Pakistan’s latest move is especially bold: sending transgender youth to serve as volunteers for this year’s Hajj, the annual trek to Mecca, Islam’s holiest site. The decision is a de facto challenge to conservative Muslims who vociferously oppose any form of LGBT rights.
In fact, the decision by Pakistan is just the latest in a line that undermines widely held notions about Muslim attitudes toward transgender people. As an added sign of just how far advanced Pakistan is relative to the U.S., the Hajj volunteers are being drawn from the Pakistani equivalent of the Boy Scouts. Some 40 transgender Scouts took their oath to the organization last week.
We're still fighting over who gets to pee where.
The article cites a couple of other countries that have, by our standards, very advanced policies in place regarding their transgender citizens: India and Nepal.

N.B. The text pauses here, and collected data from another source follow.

(* ===== verification/ScWorld.v ===== *)
(** * SQLCipher: a concrete environment

    The interfaces of the SQLCipher model are instantiated: OpenSSL by the hash functions, HMAC,
    PBKDF2 and AES of this library, the allocator by one that hands out fresh addresses, the
    random numbers by the generator of SQLCipher, and the database below the codec by a file in
    memory.  All laws are proved for these instances, so that the hypotheses of the theorems can
    be met, and the theorems are applied at concrete databases. *)

From Stdlib Require Import String ZArith Lia List Bool.
From S2P Require Import Prelude Streaming Sha2 Sha1 Pbkdf2 Rijndael RijndaelModes ScText ScBytes ScHeap ScProvider ScOpenSsl ScContext ScKeys ScPage ScReopen ScIntegrity ScPragma ScSettings ScInit ScDatabase.
Import ListNotations.
Local Open Scope Z_scope.

(** ** Cryptography *)

Definition hmac_with (d : ScOpenSsl.digest) : list Z -> list Z -> list Z :=
  match d with
  | ScOpenSsl.sha1 => hmac S_sha1 64
  | ScOpenSsl.sha256 => hmac S_sha256 64
  | ScOpenSsl.sha512 => hmac S_sha512 128
  end.

Definition digest_size (d : ScOpenSsl.digest) : nat :=
  match d with ScOpenSsl.sha1 => 20 | ScOpenSsl.sha256 => 32 | ScOpenSsl.sha512 => 64 end.

Definition pbkdf2_with (d : ScOpenSsl.digest) (p s : list Z) (i n : Z) : list Z :=
  match d with
  | ScOpenSsl.sha1 => rfc_pbkdf2 S_sha1 64 20
  | ScOpenSsl.sha256 => rfc_pbkdf2 S_sha256 64 32
  | ScOpenSsl.sha512 => rfc_pbkdf2 S_sha512 128 64
  end p s (Z.to_nat i) (Z.to_nat n).

Lemma hmac_with_ok d k x : length (hmac_with d k x) = digest_size d /\ bytes (hmac_with d k x).
Proof.
  destruct d.
  - split; [apply (@length_spec_hash _ _ _ (HashLaws_sha1 true))|apply (@bytes_spec_hash _ _ _ (HashLaws_sha1 true))].
  - split; [apply (@length_spec_hash _ _ _ HashLaws_sha256)|apply (@bytes_spec_hash _ _ _ HashLaws_sha256)].
  - split; [apply (@length_spec_hash _ _ _ HashLaws_sha512)|apply (@bytes_spec_hash _ _ _ HashLaws_sha512)].
Qed.

Lemma pbkdf2_with_ok d p s i n :
  length (pbkdf2_with d p s i n) = Z.to_nat n /\ bytes (pbkdf2_with d p s i n).
Proof.
  destruct d; [apply (@rfc_pbkdf2_ok _ _ _ (HashLaws_sha1 true))
              |apply (@rfc_pbkdf2_ok _ _ _ HashLaws_sha256)|apply (@rfc_pbkdf2_ok _ _ _ HashLaws_sha512)].
Qed.

(** AES with a key of 256 bits; the key schedules for both directions. *)
Definition schedule (direction : Z) (k : list Z) : Rijndael :=
  snd (RijndaelInit rijndael0 Mode_CBC direction (Some k) Key32Bytes None).
Definition aes_enc (k : list Z) : list Z -> list Z := RijndaelEncrypt (schedule Direction_Encrypt k).
Definition aes_dec (k : list Z) : list Z -> list Z := RijndaelDecrypt (schedule Direction_Decrypt k).

Lemma schedules k : bytes k -> length k = 32%nat ->
  key_pair 32 k (schedule Direction_Encrypt k) (schedule Direction_Decrypt k).
Proof.
  intros Bk Lk. destruct (key_pair_init rijndael0 rijndael0 Mode_CBC Key32Bytes 32 14 k None None) as (re & rd & Ee & Ed & H);
    try reflexivity; [right; left; reflexivity | exact Bk | lia |].
  unfold schedule. rewrite Ee, Ed. exact H.
Qed.

(** The arguments that EVP gets: whole blocks of bytes, a key and an initial vector. *)
Definition aes_input (k iv x : list Z) : bool :=
  bytesb k && (length k =? 32)%nat && bytesb iv && (length iv =? 16)%nat && bytesb x && (length x mod 16 =? 0)%nat.

Definition aes_cbc (f : list Z -> nat -> list Z -> list Z) (k iv x : list Z) : list Z :=
  if aes_input k iv x then f iv (length x / 16)%nat x else x.

Definition aes_cbc_encrypt (k : list Z) := aes_cbc (cbc_enc (aes_enc k)) k.
Definition aes_cbc_decrypt (k : list Z) := aes_cbc (cbc_dec (aes_dec k)) k.

Lemma aes_input_true k iv x : aes_input k iv x = true ->
  (bytes k /\ length k = 32%nat) /\ state_ok iv /\ bytes x /\ length x = (16 * (length x / 16))%nat.
Proof.
  unfold aes_input, state_ok. rewrite !andb_true_iff, !Nat.eqb_eq. intros (((((H1 & H2) & H3) & H4) & H5) & H6).
  pose proof (Nat.div_mod_eq (length x) 16).
  repeat split; auto using bytesb_bytes. lia.
Qed.

Lemma aes_cbc_encrypt_ok k iv x :
  length (aes_cbc_encrypt k iv x) = length x /\ (bytes x -> bytes (aes_cbc_encrypt k iv x)).
Proof.
  unfold aes_cbc_encrypt, aes_cbc. destruct (aes_input k iv x) eqn:E; [|auto].
  destruct (aes_input_true _ _ _ E) as ((Bk & Lk) & Si & Bx & Lx). destruct (schedules k Bk Lk) as (_ & _ & H).
  destruct (length_cbc_enc (aes_enc k) (fun a Sa => proj1 (proj2 (H a Sa))) iv (length x / 16)%nat x Si Bx) as [L B];
    [lia|]. rewrite L. auto.
Qed.

Lemma aes_cbc_decrypt_length k iv x : length (aes_cbc_decrypt k iv x) = length x.
Proof.
  unfold aes_cbc_decrypt, aes_cbc. destruct (aes_input k iv x) eqn:E; [|reflexivity].
  destruct (aes_input_true _ _ _ E) as ((Bk & Lk) & [Li _] & _ & Lx). destruct (schedules k Bk Lk) as (_ & HD & _).
  rewrite length_cbc_dec; [lia | intros a _; apply HD | exact Li | lia].
Qed.

Lemma bytes_bytesb l : bytes l -> bytesb l = true.
Proof.
  intros H. apply forallb_forall. intros x Hx. pose proof (proj1 (Forall_forall _ _) H x Hx) as B. unfold is_byte in B. lia.
Qed.

Lemma aes_cbc_decrypt_encrypt k iv x :
  bytes k -> bytes iv -> bytes x -> length k = 32%nat -> length iv = 16%nat -> (length x mod 16 = 0)%nat ->
  aes_cbc_decrypt k iv (aes_cbc_encrypt k iv x) = x.
Proof.
  intros Bk Bi Bx Lk Li Lx. destruct (schedules k Bk Lk) as (_ & _ & H).
  assert (In : forall y, bytes y -> length y = length x -> aes_input k iv y = true).
  { intros y By Ly. unfold aes_input. now rewrite !bytes_bytesb, Ly, Lk, Li, Lx by assumption. }
  destruct (aes_cbc_encrypt_ok k iv x) as [L B]. specialize (B Bx).
  unfold aes_cbc_decrypt at 1, aes_cbc. rewrite In, L by assumption. unfold aes_cbc_encrypt, aes_cbc.
  rewrite In by auto. set (c := cbc_enc _ _ _ _). rewrite <- (app_nil_r c). unfold c.
  pose proof (Nat.div_mod_eq (length x) 16).
  rewrite cbc_dec_enc; [apply firstn_all2; lia | | | now split | exact Bx | lia].
  - intros a Sa. exact (proj1 (proj2 (H a Sa))).
  - intros a Sa. exact (proj2 (proj2 (H a Sa))).
Qed.

(** ** The world

    Addresses are handed out in turn from [memory_next] on; [seed] is the state of the generator;
    [file] is the database file, [lock_page] the page of its lock bytes; [contexts] counts the
    users of the provider; [last_error] is what the pager was told. *)
Record World := mkWorld {
  memory_next : Z; seed : list Z; file : list Z; lock_page : Z; contexts : Z; last_error : Z
}.

Definition set_memory (a : Z) (w : World) : World :=
  mkWorld a (seed w) (file w) (lock_page w) (contexts w) (last_error w).
Definition set_generator (s : list Z) (w : World) : World :=
  mkWorld (memory_next w) s (file w) (lock_page w) (contexts w) (last_error w).
Definition set_contexts (n : Z) (w : World) : World :=
  mkWorld (memory_next w) (seed w) (file w) (lock_page w) n (last_error w).
Definition set_last_error (e : Z) (w : World) : World :=
  mkWorld (memory_next w) (seed w) (file w) (lock_page w) (contexts w) e.

Definition draw (n : nat) (w : World) : list Z * World :=
  let '(b, s) := xoshiro_randomness true (seed w) n in (map u8 b, set_generator s w).

Definition claim (n : Z) (w : World) : Z * World :=
  if n <=? 0 then (0, w) else let a := Z.max 16 (memory_next w) in (a, set_memory (a + n) w).

#[export] Instance world_memory : Memory World :=
  { m_malloc := claim; m_free := fun _ _ w => w; m_noise := draw }.

Lemma draw_ok n w : length (fst (draw n w)) = n /\ bytes (fst (draw n w)).
Proof.
  unfold draw. pose proof (xoshiro_length true (seed w) n) as L. destruct (xoshiro_randomness _ _ _) as [b s].
  cbn [fst] in *. rewrite length_map. split; [exact L|]. apply Forall_map, Forall_forall. intros x _. apply u8_range.
Qed.

#[export] Instance world_memory_laws : MemoryLaws World.
Proof. split; intros; apply draw_ok. Qed.

(** A read past the end is reported, and filled with zeros. *)
Definition read_file (n o : Z) (w : World) : bool * list Z * World :=
  let b := slice (file w) (Z.to_nat o) (Z.to_nat n) in
  ((o + n <=? Z.of_nat (length (file w))) && (0 <=? o) && (0 <=? n) && bytesb b,
   if bytesb b then b ++ memset 0 (Z.to_nat n - length b) else memset 0 (Z.to_nat n), w).

#[export] Instance world_store : Store World := {
  s_open := fun _ => true;
  s_read := read_file;
  s_size := fun w => Z.of_nat (length (file w));
  s_set_pagesize := fun _ _ w => (SQLITE_OK, w);
  s_pager_error := set_last_error;
  s_autovacuum := fun _ => false;
  s_lckPgno := lock_page
}.

#[export] Instance world_store_laws : StoreLaws World.
Proof.
  split. intros n o w ok b w' [= _ <- _]. set (r := slice _ _ _).
  assert (L : (length r <= Z.to_nat n)%nat) by (unfold r, slice; rewrite length_firstn; lia).
  assert (Z0 : forall k, bytes (memset 0 k)) by (intros; apply bytes_memset; unfold is_byte; lia).
  destruct (bytesb r) eqn:E; [|split; [apply Z0 | apply length_memset]].
  rewrite bytes_app, length_app, length_memset. split; [split; [now apply bytesb_bytes | apply Z0] | lia].
Qed.

(** The end of a message: with padding the last byte of the plain text is the number of bytes of
    the padding; without it there are only whole blocks. *)
Definition world_final (m : Z) (padding : bool) (k iv x : list Z) : option (list Z) :=
  if padding then
    Some (if m =? CIPHER_ENCRYPT then aes_cbc_encrypt k iv (block_padded 16 x)
          else let y := aes_cbc_decrypt k iv x in firstn (length y - Z.to_nat (last y 0)) y)
  else if Z.of_nat (length x) mod 16 =? 0 then
    Some (if m =? CIPHER_ENCRYPT then aes_cbc_encrypt k iv x else aes_cbc_decrypt k iv x)
  else None.

(** ** OpenSSL

    An authentication context is its digest, its key and the data so far; a cipher context is its
    mode, whether it pads, its key, its initial vector and the data so far, which final turns into
    the result.  No other call fails. *)
#[export] Instance world_openssl : OpenSSL World := {
  mac_ctx := ScOpenSsl.digest * list Z * list Z;
  evp_ctx := Z * bool * list Z * list Z * list Z;
  RAND_bytes := fun n w => let '(b, w) := draw (Z.to_nat n) w in (1, b, w);
  RAND_add := fun b w => set_generator (xor_list (seed w) b ++ skipn (length b) (seed w)) w;
  EVP_MAC_fetch := fun w => (true, w);
  EVP_MAC_CTX_new := fun w => (true, w);
  EVP_MAC_init := fun d k w => (Some (d, k, []), w);
  EVP_MAC_update := fun c y w => let '(d, k, x) := c in (Some (d, k, x ++ y), w);
  EVP_MAC_final_size := fun c w => (Some (Z.of_nat (digest_size (fst (fst c)))), w);
  EVP_MAC_final := fun c w => let '(d, k, x) := c in (Some (hmac_with d k x), w);
  PKCS5_PBKDF2_HMAC := fun d p s i n w => (Some (pbkdf2_with d p s i n), w);
  EVP_CIPHER_CTX_new := fun w => (true, w);
  EVP_CipherInit_mode := fun m w => (Some (m, true, [], [], []), w);
  EVP_CIPHER_CTX_set_padding := fun c q w => let '(m, _, k, iv, x) := c in (Some (m, q, k, iv, x), w);
  EVP_CipherInit_key := fun c k iv m w => let '(_, q, _, _, _) := c in (Some (m, q, k, iv, []), w);
  EVP_CipherUpdate := fun c y w => let '(m, q, k, iv, x) := c in (Some ((m, q, k, iv, x ++ y), []), w);
  EVP_CipherFinal_ex := fun c w => let '(m, q, k, iv, x) := c in (world_final m q k iv x, w);
  EVP_MD_size := fun d => Z.of_nat (digest_size d);
  EVP_CIPHER_key_length := 32;
  EVP_CIPHER_iv_length := 16;
  EVP_CIPHER_block_size := 16;
  OpenSSL_version := str "OpenSSL 3.0";
  OBJ_nid2sn_cipher := str "AES-256-CBC"
}.

#[export] Instance world_openssl_laws : OpenSSLLaws (W := World).
Proof.
  refine {|
    ossl_hmac := hmac_with; ossl_pbkdf2 := pbkdf2_with;
    ossl_cbc_encrypt := aes_cbc_encrypt; ossl_cbc_decrypt := aes_cbc_decrypt;
    mac_state := fun c d k x => c = (d, k, x);
    evp_state := fun c m q => exists k iv x, c = (m, q, k, iv, x);
    evp_keyed := fun c m q k iv => c = (m, q, k, iv, []) |}; cbn.
  - intros n w rc b w'. pose proof (draw_ok (Z.to_nat n) w) as [L B]. destruct (draw _ _). intros [= _ <- _]. auto.
  - now intros d k w c w' [= <- _].
  - now intros c d k x y w c' w' -> [= <- _].
  - now intros c d k x w t w' -> [= <- _].
  - intros d k x. now rewrite (proj1 (hmac_with_ok d k x)).
  - intros d k x. apply hmac_with_ok.
  - intros []; cbn; lia.
  - intros d p s i n w k w' [= <- _]. destruct (pbkdf2_with_ok d p s i n). auto.
  - intros m w c w' [= <- _]. eauto.
  - intros c m p q w c' w' (k & iv & x & ->) [= <- _]. eauto.
  - now intros c m p k iv w c' w' (k0 & iv0 & x & ->) [= <- _].
  - now intros c k iv x w c' a w1 w2 b w3 -> [= <- <- _] [= <- _].
  - intros c m k iv x w c' a w1 w2 b w3 -> [= <- <- _]. unfold world_final. cbn [app].
    destruct (Z.eqb_spec (Z.of_nat (length x) mod 16) 0); intros [= <- _]. auto.
  - intros. apply aes_cbc_encrypt_ok.
  - apply aes_cbc_decrypt_length.
  - intros k iv x _ _ Bx. now apply aes_cbc_encrypt_ok.
  - split_and; lia || reflexivity.
  - intros k iv x Bk Bi Bx Lk Li Hm. apply aes_cbc_decrypt_encrypt; try assumption.
    apply Nat2Z.inj. rewrite Nat2Z.inj_mod. exact Hm.
Defined.

Lemma world_works : ossl_works (W := World).
Proof.
  split; try discriminate; try reflexivity.
  - intros [[d k] y]. discriminate.
  - intros [[d k] y]. discriminate.
  - intros [[[[m q'] k] iv] x]. discriminate.
  - intros [[[[m' q'] k'] iv'] x]. discriminate.
  - intros [[[[m q'] k] iv] y]. discriminate.
  - cbn. intros c m k iv x w c' a w1 w2 -> Hx [= <- <- _]. unfold world_final. cbn [app fst]. rewrite Hx. discriminate.
Qed.

(** The provider of this world, with its laws. *)
Definition provider : sqlcipher_provider World := sqlcipher_openssl_setup contexts set_contexts.

#[export] Instance provider_laws : ProviderLaws provider := openssl_laws contexts set_contexts.

#[export] Instance world_outside : Outside World := {
  o_malloc := claim;
  o_free := fun _ w => w;
  o_fopen := fun name w => claim 1 w;
  o_fclose := fun _ w => w;
  o_trace := fun _ w => w;
  o_migrate := fun c w => (SQLITE_ERROR, c, w)
}.

(** A database that is read only: no transaction begins. *)
Definition read_only : Btree World := {|
  b_secure_delete := fun w => w;
  b_set_autovacuum := fun w => w;
  b_errcode := set_last_error;
  b_begin := fun w => (8, w);
  b_pagecount := fun w => (0, w);
  b_get := fun _ c w => (SQLITE_OK, c, w);
  b_write := fun _ c w => (SQLITE_OK, c, w);
  b_unref := fun _ w => w;
  b_commit := fun c w => (SQLITE_OK, c, w);
  b_rollback := fun c w => (c, w)
|}.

Just on a wild guess, I'd say it has a lot to do with their cultural histories, but I don't know enough to make a definitive statement. I do know that, given the age of the civilizations of these countries, Islam is a late add-on, in the case of Pakistan; Hinduism doesn't have the same attitude about non-binary identities as the desert religions. In America, Christianity came with the first settlers. (It's worth noting here how Americans magnified some of the less admirable qualities of European culture; for example, the male dominance so prevalent in Europe was largely show. In fact, psychologists call it "mythical male dominance": women not only had their own spheres of authority, but had a fairly substantial amount of behind-the-scenes input into decisions made by men. In America, this mythical dominance became real.) Given the spatial dislocation of the early settlers, and in some cases the conscious rejection of the culture they had left*, it's not really very surprising that America is, socially, backward, especially in areas having to do with sex and sexuality.
At any rate, this is a pretty good take on where we rank in terms of dealing with our trans citizens -- nowhere near the top.
* Think about the Puritans, who by all reports were fairly awful people; sadly, they've been idealized as part of the American mythos, with a concomitant effect on our cultural attitudes.